[Data extracted from a collection]

_ _ _ _ _ _ _

(** ** [tx/clients] *)

Record CreateSpec : Type := MkCreateSpec {
  host_chain : bytes; reference_chain : bytes; id_prefix : bytes; result_env_var : bytes; existing : option bytes;
}.

Definition create (cfg : ClientsConfig) (spec : CreateSpec) (force : bool) : IO W bytes :=
  match (if force then None else existing spec) with
  | Some id => mret id
  | None =>
      _ ← has_docker;
      gateway ← tcp_ok (cc_gateway_url cfg);
      if negb gateway then bail (bstr "gateway not reachable")
      else
        node ← http_ok (cosmos_status_url cfg);
        if negb node then bail (bstr "Cosmos RPC not reachable")
        else
          output ← exec root (cc_hermes_config_path cfg)
            [bstr "create"; bstr "client"; bstr "--host-chain"; host_chain spec; bstr "--reference-chain";
             reference_chain spec];
          client_id ← lift_io (ok_or (bstr "no client id found in hermes output")
                                (extract_client_id output (id_prefix spec)));
          _ ← upsert_file env_file [(result_env_var spec, client_id)];
          mret client_id
  end.

Definition cosmos_spec (cfg : ClientsConfig) : CreateSpec := {|
  host_chain := cc_stellar_chain_id cfg;
  reference_chain := cc_cosmos_chain_id cfg;
  id_prefix := bstr "07-tendermint";
  result_env_var := bstr "COSMOS_CLIENT_ID";
  existing := client_id_str <$> cc_cosmos_client cfg;
|}.
(** [clients::cosmos::run]. *)
Definition create_cosmos (cfg : ClientsConfig) (force : bool) : IO W bytes := create cfg (cosmos_spec cfg) force.

Definition stellar_spec (cfg : ClientsConfig) : CreateSpec := {|
  host_chain := cc_cosmos_chain_id cfg;
  reference_chain := cc_stellar_chain_id cfg;
  id_prefix := bstr "08-wasm";
  result_env_var := bstr "STELLAR_CLIENT_ID";
  existing := client_id_str <$> cc_stellar_client cfg;
|}.
(** [clients::stellar::run]. *)
Definition create_stellar (cfg : ClientsConfig) (force : bool) : IO W bytes :=
  match (if force then None else cc_stellar_client cfg) with
  | Some id => mret (client_id_str id)
  | None => fun w =>
      if negb (wasm_checksum_present (read_file (cc_hermes_config cfg) w)) then (w, Err (bstr "wasm_checksum_hex is empty"))
      else create cfg (stellar_spec cfg) force w
  end.

Definition client_str (c : option ClientId) : bytes := match c with Some c => client_id_str c | None => [] end.
(** [clients::counterparty::register]; any side but ["stellar"] is the Cosmos one. *)
Definition register (cfg : ClientsConfig) (on_stellar : bool) (cosmos_client stellar_client : bytes) : IO W unit :=
  let '(chain, client, counterparty, commitment_prefix) :=
    if on_stellar then (cc_stellar_chain_id cfg, cosmos_client, stellar_client, bstr "ibc")
    else (cc_cosmos_chain_id cfg, stellar_client, cosmos_client, []) in
  if bool_decide (client = []) || bool_decide (counterparty = []) then
    bail (bstr "both COSMOS_CLIENT_ID and STELLAR_CLIENT_ID must be set")
  else
    _ ← has_docker;
    _ ← exec root (cc_hermes_config_path cfg)
      [bstr "create"; bstr "counterparty"; bstr "--chain"; chain; bstr "--client"; client;
       bstr "--counterparty-client"; counterparty; bstr "--commitment-prefix"; commitment_prefix];
    mret tt.
Definition counterparty_run (cfg : ClientsConfig) (on_stellar : bool) : IO W unit :=
  register cfg on_stellar (client_str (cc_cosmos_client cfg)) (client_str (cc_stellar_client cfg)).

Inductive Sides : Type := CosmosSide | StellarSide | BothSides.
Definition sides (cosmos stellar : bool) : Sides :=
  match cosmos, stellar with true, false => CosmosSide | false, true => StellarSide | _, _ => BothSides end.
Inductive ClientsTx : Type := Create (cosmos stellar force : bool) | Counterparty (cosmos stellar force : bool).
Definition clients_tx (cfg : Config) (cmd : ClientsTx) : IO W unit :=
  let cc := clients_config cfg in
  match cmd with
  | Create cosmos stellar force =>
      match sides cosmos stellar with
      | CosmosSide => _ ← create_cosmos cc force; mret tt
      | StellarSide => _ ← create_stellar cc force; mret tt
      | BothSides => _ ← create_cosmos cc force; _ ← create_stellar cc force; mret tt
      end
  | Counterparty cosmos stellar _ =>
      match sides cosmos stellar with
      | CosmosSide => counterparty_run cc false
      | StellarSide => counterparty_run cc true
      | BothSides => _ ← counterparty_run cc false; counterparty_run cc true
      end
  end.

(** ** [tx/contracts] *)

Definition SOROBAN_WASMS : list string :=
  ["stellar_mock_light_client"; "stellar_ibc_router"; "stellar_ibc_transfer"; "stellar_tendermint_light_client";
   "stellar_attestation_light_client"]%string.
Definition wasm_path (name : string) : bytes :=
  path_join root (bstr "contracts/soroban/target/wasm32v1-none/contract/" ++ bstr name ++ bstr ".wasm").

(** [contracts::build::run]. *)
Definition build : IO W unit :=
  command (stellar_in (path_join root (bstr "contracts/soroban")) (bstr <$> ["contract"; "build"; "--profile"; "contract"]%string)).

Definition last_line (out : bytes) : bytes :=
  default [] (List.find (fun l => negb (bool_decide (l = []))) (trim <$> rev (lines out))).

Definition stellar_base_as (cfg : ContractsConfig) (sub source : bytes) : list bytes :=
  [bstr "contract"; sub; bstr "--source"; source] ++ net_flags cfg.
(** [contracts::upload::run]. *)
Definition upload_one (cfg : ContractsConfig) (wasm : bytes) : IO W bytes :=
  out ← capture (stellar_in root (stellar_base_as cfg (bstr "upload") (ct_signing_key cfg) ++ [bstr "--wasm"; wasm]));
  mret (last_line out).
Fixpoint upload_each (cfg : ContractsConfig) (names : list string) : IO W unit :=
  match names with
  | [] => mret tt
  | name :: names => _ ← upload_one cfg (wasm_path name); upload_each cfg names
  end.
Definition upload_all (cfg : ContractsConfig) : IO W unit := _ ← build; upload_each cfg SOROBAN_WASMS.

Definition deploy (cfg : ContractsConfig) (wasm : bytes) (ctor : list bytes) : IO W bytes :=
  out ← capture (stellar_in root
    (stellar_base_as cfg (bstr "deploy") (ct_signing_key cfg) ++ [bstr "--wasm"; wasm] ++
     (if decide (ctor = []) then [] else bstr "--" :: ctor)));
  mret (last_line out).

(** [text.contains(needle)]. *)
Fixpoint contains (needle text : bytes) : bool :=
  prefix_of needle text || match text with [] => false | _ :: text => contains needle text end.
Definition MAX_ATTEMPTS : nat := 6.
(** [attempts] left, the first one included. *)
Fixpoint invoke_retry (attempts : nat) (c : Command) : IO W unit :=
  out ← attempt (capture_all c);
  match out with
  | Ok _ => mret tt
  | Err error =>
      match attempts with
      | S (S _ as left) =>
          if contains (bstr "TxBadSeq") error then
            _ ← pause 4000;
            invoke_retry left c
          else bail error
      | _ => bail error
      end
  end.
Definition invoke_with_seq_retry (c : Command) : IO W unit := invoke_retry MAX_ATTEMPTS c.
Definition invoke_as (cfg : ContractsConfig) (id : bytes) (call : list bytes) (source : bytes) : IO W unit :=
  invoke_with_seq_retry (stellar_in root
    (stellar_base_as cfg (bstr "invoke") source ++ [bstr "--id"; id; bstr "--"] ++ call)).
Definition invoke (cfg : ContractsConfig) (id : bytes) (call : list bytes) : IO W unit :=
  invoke_as cfg id call (ct_signing_key cfg).

(** [address_from_secret]: the account of a secret key. *)
Variable address_from_secret : bytes -> option bytes.
Definition deployer_of (cfg : ContractsConfig) : result bytes bytes :=
  if decide (ct_deployer_address cfg = []) then
    ok_or (bstr "invalid STELLAR_SIGNING_KEY") (address_from_secret (ct_signing_key cfg))
  else Ok (ct_deployer_address cfg).

Definition deploy_one (cfg : ContractsConfig) (name : string) : IO W bytes :=
  if decide (name ∈ SOROBAN_WASMS) then
    _ ← build;
    deployer ← lift_io (deployer_of cfg);
    ctor ← lift_io (
      if decide (name = "stellar_ibc_router"%string) then Ok [bstr "--admin"; deployer]
      else if decide (name = "stellar_ibc_transfer"%string) then
        if decide (ct_ibc_router cfg = []) then Err (bstr "ROUTER_CONTRACT_ADDRESS is unset")
        else Ok [bstr "--router"; ct_ibc_router cfg; bstr "--admin"; deployer]
      else Ok []);
    deploy cfg (wasm_path name) ctor
  else bail (bstr "unknown contract").

Definition register_type (cfg : ContractsConfig) (router : bytes) (kind : ClientTypes) (lc : bytes) : IO W unit :=
  invoke cfg router [bstr "register_client_type"; bstr "--client_type"; client_type cfg kind; bstr "--lc_address"; lc].
(** [deploy_all::run]. *)
Definition deploy_all (cfg : ContractsConfig) (force attestation : bool) : IO W bool :=
  if decide (ct_signing_key cfg = []) then bail (bstr "STELLAR_SIGNING_KEY is empty in .env")
  else if negb (bool_decide (ct_ibc_router cfg = [])) && negb force then mret false
  else
    _ ← build;
    deployer ← lift_io (deployer_of cfg);
    mock ← deploy cfg (wasm_path "stellar_mock_light_client") [];
    router ← deploy cfg (wasm_path "stellar_ibc_router") [bstr "--admin"; deployer];
    transfer ← deploy cfg (wasm_path "stellar_ibc_transfer") [bstr "--router"; router; bstr "--admin"; deployer];
    attestation_id ←
      (if attestation then deploy cfg (wasm_path "stellar_attestation_light_client") [] else mret []);
    tendermint_id ← deploy cfg (wasm_path "stellar_tendermint_light_client") [];
    _ ← register_type cfg router Mock mock;
    _ ← (if decide (attestation_id = []) then mret tt else register_type cfg router Attestation attestation_id);
    _ ← register_type cfg router Tendermint tendermint_id;
    _ ← invoke cfg router [bstr "register_port"; bstr "--port_id"; ct_transfer_port cfg; bstr "--app_address"; transfer];
    _ ← upsert_file env_file
      [(bstr "ROUTER_CONTRACT_ADDRESS", router); (bstr "TRANSFER_CONTRACT_ADDRESS", transfer);
       (bstr "MOCK_LC_CONTRACT_ID", mock); (bstr "ATTESTATION_LC_CONTRACT_ID", attestation_id);
       (bstr "TENDERMINT_LC_CONTRACT_ID", tendermint_id); (bstr "DEPLOYER_ADDRESS", deployer)];
    mret true.

(** ** [tx/transfer] *)

Record TransferParams : Type := MkTransferParams {
  denom : bytes; amount : Z; receiver : bytes; sender : bytes; memo : bytes; timeout_secs : Z; mint : bool;
}.
(** Unsigned addition traps on overflow. *)
Definition transfer_timeout (secs : Z) : IO W Z := fun w =>
  let t := unix_secs w + secs in
  if decide (t < 2 ^ 64) then (w, Ok t) else (w, Err (bstr "attempt to add with overflow")).

Definition cosmos_relayer_address (cfg : Config) : IO W bytes :=
  out ← capture_all (docker_in root
    ((bstr <$> ["compose"; "exec"; "-T"; "cosmos"; "simd"; "keys"; "show"]%string) ++
     cosmos_key_name (cosmos cfg) ::
     (bstr <$> ["-a"; "--keyring-backend"; "test"; "--home"; "/root/.simapp"]%string)));
  lift_io (ok_or (bstr "could not derive the cosmos address")
    (List.find (prefix_of (bstr "cosmos")) (trim <$> lines out))).

Definition first_set (a b : bytes) : bytes := if decide (a = []) then b else a.
Definition transfer_sender (cfg : Config) (p : TransferParams) : bytes :=
  first_set (sender p) (first_set (stellar_sender_address (accounts cfg)) (deployer_address (deployment cfg))).
Definition mint_call (sender : bytes) (p : TransferParams) : list bytes :=
  [bstr "mint"; bstr "--to"; sender; bstr "--denom"; denom p; bstr "--amount"; Decimal.show_i128 (amount p)].
Definition initiate_call (sender source_client receiver : bytes) (timeout : Z) (p : TransferParams) : list bytes :=
  [bstr "initiate_transfer"; bstr "--sender"; sender; bstr "--source_client_id"; source_client; bstr "--denom"; denom p;
   bstr "--amount"; Decimal.show_i128 (amount p); bstr "--receiver"; receiver; bstr "--timeout_timestamp";
   dec 20 timeout; bstr "--memo"; [double_quote] ++ memo p ++ [double_quote]].

Definition stellar_to_cosmos (cfg : Config) (p : TransferParams) : IO W unit :=
  let app := transfer_app (deployment cfg) in
  let source_client := cosmos_client_id (deployment cfg) in
  let from := transfer_sender cfg p in
  let identity := first_set (stellar_sender_identity (accounts cfg)) (cli_identity (stellar cfg)) in
  if decide (app = []) then bail (bstr "TRANSFER_CONTRACT_ADDRESS is not set")
  else if decide (source_client = []) then bail (bstr "COSMOS_CLIENT_ID is not set")
  else if decide (from = []) then bail (bstr "no Stellar sender")
  else
    to ← (if decide (receiver p = []) then
            if decide (trim (receiver_address (cosmos cfg)) = []) then cosmos_relayer_address cfg
            else mret (trim (receiver_address (cosmos cfg)))
          else mret (receiver p));
    let cc := contracts_config cfg in
    timeout ← transfer_timeout (timeout_secs p);
    _ ← (if mint p then invoke cc app (mint_call from p) else mret tt);
    invoke_as cc app (initiate_call from source_client to timeout p) identity.

(** [transfer_tx]; the other direction is not implemented and does nothing. *)
Definition transfer_tx (cfg : Config) (from to : bytes) (amount : Z) (denom : bytes) (timeout_secs : Z) (no_mint : bool) :
    IO W unit :=
  from_chain ← lift_io (ok_or (bstr "could not classify --from address") (chain_of from));
  to_chain ← lift_io (ok_or (bstr "could not classify --to address") (chain_of to));
  let params := MkTransferParams denom amount to from [] timeout_secs (negb no_mint) in
  match from_chain, to_chain with
  | Stellar, Cosmos => stellar_to_cosmos cfg params
  | Cosmos, Stellar => mret tt
  | _, _ => bail (bstr "transfer must cross chains")
  end.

_ _ _ _ _ _ _

▸ **Task description**
Exactly the lines above from the one with "let app := transfer_app (deployment cfg) in" to the one with "let identity := first_set", both included, are to be quoted; leave the rest out.

▸ **Completed exercise**
  let app := transfer_app (deployment cfg) in
  let source_client := cosmos_client_id (deployment cfg) in
  let from := transfer_sender cfg p in
  let identity := first_set (stellar_sender_identity (accounts cfg)) (cli_identity (stellar cfg)) in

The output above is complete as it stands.